▸ **Try it**
In the data that follows, every line containing the word "itself" should be returned.

▸ **Stored data**
(* ===== verification/TreeMenu.v ===== *)
(** * components/SchemaTree.jsx: the menu of a node and the catalog's dialog

    [renderItem] offers the operations of SchemaTree.v; which of them depends on
    the node's children and on the favourites. *)

From stdpp Require Import relations.
From S2P Require Import Prelude JsString JsMap Panels SchemaActions SchemaTree.

(** The children of an item: none at all (a table), an array, or a function
    that fetches them. *)
Inductive Children := NoChildren | ArrayOf (n : nat) | Function.

(** The module's [flag], set when an item is rendered. *)
Definition flag (children : Children) : bool :=
  match children with NoChildren | ArrayOf 0 => true | _ => false end.

Inductive Entry :=
  | RemoveFromFavorites
  | AddToFavorites
  | ShowColumns
  | PreviewData
  | Refresh
  | ShowCatalogEntry
  | DeleteCatalog
  | UseAsDefault.

#[export] Instance entry_eq_dec : EqDecision Entry.
Proof. solve_decision. Defined.

(** The icon, and whether it is drawn as that of a node without children. *)
Definition getIcon (type : dataType) (flag : bool) : string * bool :=
  match type with
  | TABLE => ("fa-table", false)
  | SCHEMA => ("fa-database", false)
  | CATALOG => ("fa-server", flag)
  | ROOT => ("dashboard", false)
  end.

Section Menu.
Context `{FindIndex}.

(** The star behind the name. *)
Definition star (f : Favourites) (item : Node) : option string :=
  let favorite := isFavorite f item in
  if found favorite then
    Some (if self favorite || bool_decide (type item = TABLE) then "favorite" else "favoriteParent")
  else None.

Definition renderItem (f : Favourites) (item : Node) (children : Children) : list Entry :=
  let favorite := isFavorite f item in
  let favoriteEntry :=
    if found favorite && self favorite && negb (flag children) then RemoveFromFavorites else AddToFavorites in
  if bool_decide (type item = TABLE) then [favoriteEntry; ShowColumns; PreviewData]
  else
    ([favoriteEntry; Refresh] ++
     (if bool_decide (type item = CATALOG) then [ShowCatalogEntry; DeleteCatalog] else []) ++
     (if bool_decide (type item = SCHEMA) then [UseAsDefault] else []))%list.

(** What an entry does to the favourites. *)
Definition choose (e : Entry) (item : Node) (f : Favourites) : Favourites :=
  match e with
  | AddToFavorites => (addToFavorites f item).1
  | RemoveFromFavorites => removeFromFavorites f item
  | _ => f
  end.
End Menu.

(** ** The dialog of a catalog *)

Record Dialog := {
  show : bool;
  catalog_name : string;
  connection_password : option string;
  connector_name : option string;
  url : option string;
  user : option string;
  showObj : list (string * string);
  requests : list string                    (* catalogs asked for *)
}.

Definition initialDialog : Dialog :=
  {| show := false; catalog_name := ""; connection_password := Some ""; connector_name := Some "";
     url := Some ""; user := Some ""; showObj := []; requests := [] |}.

Definition showModal (d : Dialog) : Dialog :=
  {| show := negb (show d); catalog_name := catalog_name d; connection_password := connection_password d;
     connector_name := connector_name d; url := url d; user := user d; showObj := showObj d;
     requests := requests d |}.

(** The request goes out and the dialog is shown at once, with what it had. *)
Definition showCatalog (name : string) (d : Dialog) : Dialog :=
  showModal
    {| show := show d; catalog_name := name; connection_password := connection_password d;
       connector_name := connector_name d; url := url d; user := user d; showObj := showObj d;
       requests := (requests d ++ [name])%list |}.

Definition showUrl (name : string) : string := "../v1/showCatalog/" ++ name.

(** An answer; which request it belongs to makes no difference. *)
Definition onShowList (i : nat) (showList : list (string * string)) (d : Dialog) : Dialog :=
  let showMap := ShowCatalog._objToStrMap showList in
  {| show := show d; catalog_name := catalog_name d;
     connection_password := map_get "connection-password" showMap;
     connector_name := map_get "connector.name" showMap; url := map_get "connection-url" showMap;
     user := map_get "connection-user" showMap; showObj := showList; requests := delete i (requests d) |}.

(** ** Facts *)

Section Facts.
Context `{FindIndexLaw}.
Implicit Types (f : Favourites) (item : Node).

(** A node has children unless it is a table, which has none. *)
Definition children_of item (children : Children) : Prop :=
  match type item with
  | TABLE => children = NoChildren
  | _ => flag children = false
  end.

(** A click on an entry that the menu of an item offers. *)
Inductive click f f' : Prop :=
  | click_entry item children e :
      type item <> ROOT -> children_of item children -> e ∈ renderItem f item children ->
      f' = choose e item f -> click f f'.

Lemma offers_remove f item children :
  type item <> ROOT -> children_of item children ->
  RemoveFromFavorites ∈ renderItem f item children <-> type item <> TABLE /\ is_self f item.
Proof.
  intros Hroot Hc. destruct (isFavorite_spec f item Hroot) as [Hself Hfound]. unfold renderItem.
  assert (Hs : found (isFavorite f item) && self (isFavorite f item) = self (isFavorite f item)).
  { destruct (self (isFavorite f item)); [|by rw andb_false_r]. rw andb_true_r. apply Hfound. left. by apply Hself. }
  rw Hs. unfold children_of in Hc. destruct (type item) eqn:Ht; [done| | |]; cbn -[flag]; rw ?Hc ?andb_true_r.
  1, 2: rw -Hself; clear; destruct (self (isFavorite f item)); cbn; set_solver.
  cbn. rw andb_false_r. clear. set_solver.
Qed.

Lemma choose_tables e item f :
  e ∈ renderItem f item NoChildren \/ type item <> TABLE -> tables f ⊆ tables (choose e item f).
Proof.
  intros He. destruct e; try done; cbn.
  - unfold removeFromFavorites. destruct (type item) eqn:Ht; try done. destruct He as [He|]; [|done].
    apply offers_remove in He as [? _]; [done|by rw Ht|unfold children_of; by rw Ht].
  - unfold addToFavorites. clear. destruct (type item); repeat case_match; cbn; set_solver.
Qed.
End Facts.

(** A favourite table stays one: no sequence of choices from the menus removes a
    table from the favourites, because the entry that removes is offered only
    for nodes with children; for a catalog or a schema with children it is
    offered exactly when the node is a favourite itself, and choosing it ends
    that. *)
Theorem favourite_tables_stay `{FindIndexLaw} f :
  (forall f', rtc click f f' -> tables f ⊆ tables f') /\
  (forall item children,
     type item <> ROOT -> type item <> TABLE -> flag children = false -> no_repeats f ->
     (RemoveFromFavorites ∈ renderItem f item children <-> is_self f item) /\
     ~ is_self (choose RemoveFromFavorites item f) item).
Proof.
  split.
  - induction 1 as [f|f f1 f' [item children e Hroot Hc He ->] _ IH]; [done|]. etrans; [|exact IH].
    apply choose_tables. unfold children_of in Hc. destruct (type item) eqn:Ht; [by right..|].
    rw Hc in He. by left.
  - intros item children Hroot Ht Hc Hnr. split.
    + rw (offers_remove f item children Hroot); [|tauto]. unfold children_of. by destruct (type item).
    + intros Hs. apply (remove_spec f item Hroot Hnr) in Hs as [_ Hs]; [|done]. apply Hs.
      unfold same_id. by destruct (type item).
Qed.

(** Opening the dialog twice closes it, and the answer that arrives last is
    shown under the name chosen last, whichever catalog it is of. *)
Lemma dialog_races first second answer1 answer2 d :
  requests d = [] ->
  let d' := onShowList 0 answer1 (onShowList 1 answer2 (showCatalog second (showCatalog first d))) in
  show d' = show d /\ requests d' = [] /\ catalog_name d' = second /\ showObj d' = answer1.
Proof. intros Hr. cbn. rw Hr negb_involutive. by repeat split. Qed.
Lemma run_until_app params w l1 l2 applied c :
  run_until behaviour params w (l1 ++ l2) applied c ->
  (exists a1 a2, run_until behaviour params w l1 a1 (Return tt)
                 /\ run_until behaviour params w l2 a2 c
                 /\ applied = a1 ++ a2)
  \/ (exists e, c = Throw e /\ run_until behaviour params w l1 applied (Throw e)).
Proof.
  revert applied c. induction l1 as [|v l1 IH]; intros applied c H.
  - left. exists [], applied. split; [constructor | auto].
  - inversion H as [|id r rest a c' Hb Hr|id e rest Hb]; subst.
    + destruct (IH _ _ Hr) as [(a1 & a2 & H1 & H2 & ->)|(e & -> & H1)].
      * left. exists (VUser id :: a1), a2.
        split; [econstructor; eassumption | auto].
      * right. exists e. split; [reflexivity | econstructor; eassumption].
    + right. exists e. split; [reflexivity | constructor; exact Hb].
Qed.

Lemma call_run id params s c0 :
  behaviour id params (world s) = (c0, world s) ->
  call_with behaviour params (VUser id) s
  = (match c0 with Return _ => Return tt | Throw e => Throw e end,
     logged [VUser id] params s).
Proof.
  intros Hb. unfold call_with. rewrite bind_eq. cbn [fn_apply].
  rewrite bind_eq. unfold record_call at 1, run_user. cbn [world calls].
  rewrite Hb. destruct c0; reflexivity.
Qed.

Lemma call_backward_run params b l i : forall s applied c,
  arrays (world s) !! b = Some l ->
  run_until behaviour params (world s) (rev (truthy_only (take i l))) applied c ->
  call_backward (call_with behaviour params) b i s
  = (c, logged applied params s).
Proof.
  induction i as [|i IH]; intros s applied c Hl Hrun.
  - simpl in Hrun. inversion Hrun; subst. simpl. rewrite logged_nil. reflexivity.
  - cbn [call_backward]. rewrite bind_eq, (read_array_eq _ _ _ Hl), bind_eq.
    destruct (l !! i) as [v|] eqn:Hv.
    + rewrite (take_S_r _ _ _ Hv) in Hrun.
      unfold truthy_only in Hrun.
      rewrite List.filter_app, rev_app_distr in Hrun. simpl in Hrun.
      cbn [from_option id].
      destruct (truthy v) eqn:Ht.
      * simpl in Hrun.
        inversion Hrun as [|hid r rest a c' Hb Hr|hid e rest Hb]; subst.
        -- rewrite (call_run _ _ _ _ Hb).
           change (VUser hid :: a) with ([VUser hid] ++ a).
           rewrite logged_app. apply IH; [exact Hl | exact Hr].
        -- rewrite (call_run _ _ _ _ Hb). reflexivity.
      * simpl in Hrun. unfold mret at 1, M_ret at 1.
        apply IH; [exact Hl | exact Hrun].
    + cbn [from_option id truthy]. unfold mret at 1, M_ret at 1.
      apply lookup_ge_None in Hv.
      rewrite take_ge in Hrun by lia.
      apply IH; [exact Hl|]. rewrite take_ge by lia. exact Hrun.
Qed.
(** * ccc: deduplicating accumulator and day-partitioned history store

    A shallow embedding of the ingestion core of [ccc] (package [main]:
    the accumulator goroutine of [main], [saveToHistory], and the history
    store of [history.go]) together with the properties its specification
    states about them.

    Conventions.
    - Go's [int] and [int64] are [Z] with the 64-bit two's-complement
      wrap-around written out ([wrap64]).
    - Go's [float64] is Rocq's primitive binary64 [float]; [+] is
      [PrimFloat.add] and [>] is [PrimFloat.ltb] with swapped arguments.
    - Go's [string] and [[]byte] are [string] (a list of 8-bit characters).
    - A [map[string]T] is a [gmap string T]; a [map[string]bool] used as a
      set is a [gset string].
    - [*string] is [option string]. *)

From Stdlib Require Import ZArith List Ascii String Floats Lia Bool Permutation.
From Stdlib Require Import OrderedTypeEx.
From stdpp Require Import base option list gmap sets strings.

Local Open Scope Z_scope.

(** ** Machine integers *)

Module GoInt.

Definition two63 : Z := 2 ^ 63.
Definition two64 : Z := 2 ^ 64.

(** Reduction of a mathematical integer to the signed 64-bit range. *)
Definition wrap64 (z : Z) : Z := (z + two63) mod two64 - two63.

Definition in_range (z : Z) : Prop := - two63 <= z < two63.

(** [a + b] on Go's [int]. *)
Definition add (a b : Z) : Z := wrap64 (a + b).

End GoInt.

(** ** float64 *)

Module F64.

Local Open Scope float_scope.

(** Go's [x > y] on float64. *)
Definition gt (x y : float) : bool := y <? x.

(** The one value on which [x + 0] is not [x]: negative zero. *)
Definition is_neg_zero (x : float) : bool :=
  match Prim2SF x with S754_zero true => true | _ => false end.

End F64.

(** ** Strings: the functions of [strings], [strconv] and [path/filepath]
    the history store calls *)

Module Strs.

Local Open Scope string_scope.

Definition dash : ascii := "-"%char.
Definition slash : ascii := "/"%char.
Definition newline : ascii := "010"%char.
Definition carriageReturn : ascii := "013"%char.

(** [len(s)] as a [Z]. *)
Definition len (s : string) : Z := Z.of_nat (String.length s).

(** [strings.HasPrefix] and [strings.HasSuffix]. *)
Fixpoint HasPrefix (s pre : string) : bool :=
  match pre, s with
  | "", _ => true
  | String c pre', String d s' => Ascii.eqb c d && HasPrefix s' pre'
  | String _ _, "" => false
  end.

Fixpoint reverse (s acc : string) : string :=
  match s with
  | "" => acc
  | String c s' => reverse s' (String c acc)
  end.

Definition HasSuffix (s suf : string) : bool :=
  HasPrefix (reverse s "") (reverse suf "").

(** Whether byte [c] occurs in [s]. *)
Fixpoint hasByte (c : ascii) (s : string) : bool :=
  match s with
  | "" => false
  | String d s' => Ascii.eqb c d || hasByte c s'
  end.

(** [strings.TrimSuffix]: [s] without the trailing [suf], or [s] itself. *)
Definition TrimSuffix (s suf : string) : string :=
  if HasSuffix s suf
  then substring 0 (String.length s - String.length suf) s
  else s.

(** [strings.Split(s, sep)] for a one-byte separator: the pieces between
    consecutive separators; never the empty list. *)
Fixpoint Split (s : string) (sep : ascii) : list string :=
  match s with
  | "" => [""]
  | String c s' =>
      if Ascii.eqb c sep then "" :: Split s' sep
      else match Split s' sep with
           | cur :: rest => String c cur :: rest
           | [] => [String c ""]
           end
  end.

(** [strings.Join] with separator [sep]. *)
Fixpoint JoinWith (sep : string) (parts : list string) : string :=
  match parts with
  | [] => ""
  | [p] => p
  | p :: rest => p ++ sep ++ JoinWith sep rest
  end.

(** *** strconv *)

Definition digitChar (d : Z) : ascii := ascii_of_nat (48 + Z.to_nat d).

Definition digitVal (c : ascii) : option Z :=
  let n := Z.of_nat (nat_of_ascii c) in
  if (48 <=? n)%Z && (n <=? 57)%Z then Some (n - 48)%Z else None.

(** Decimal digits of [n >= 0], most significant first, put before [acc];
    [fuel] bounds the number of digits. *)
Fixpoint digitsFuel (fuel : nat) (n : Z) (acc : string) : string :=
  match fuel with
  | O => acc
  | S f =>
      let acc' := String (digitChar (n mod 10)) acc in
      if (n <? 10)%Z then acc' else digitsFuel f (n / 10) acc'
  end.

(** An int64 has at most 19 decimal digits. *)
Definition formatUint (n : Z) : string := digitsFuel 20 n "".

▸ **Solution below**
    offered exactly when the node is a favourite itself, and choosing it ends
(** [strings.TrimSuffix]: [s] without the trailing [suf], or [s] itself. *)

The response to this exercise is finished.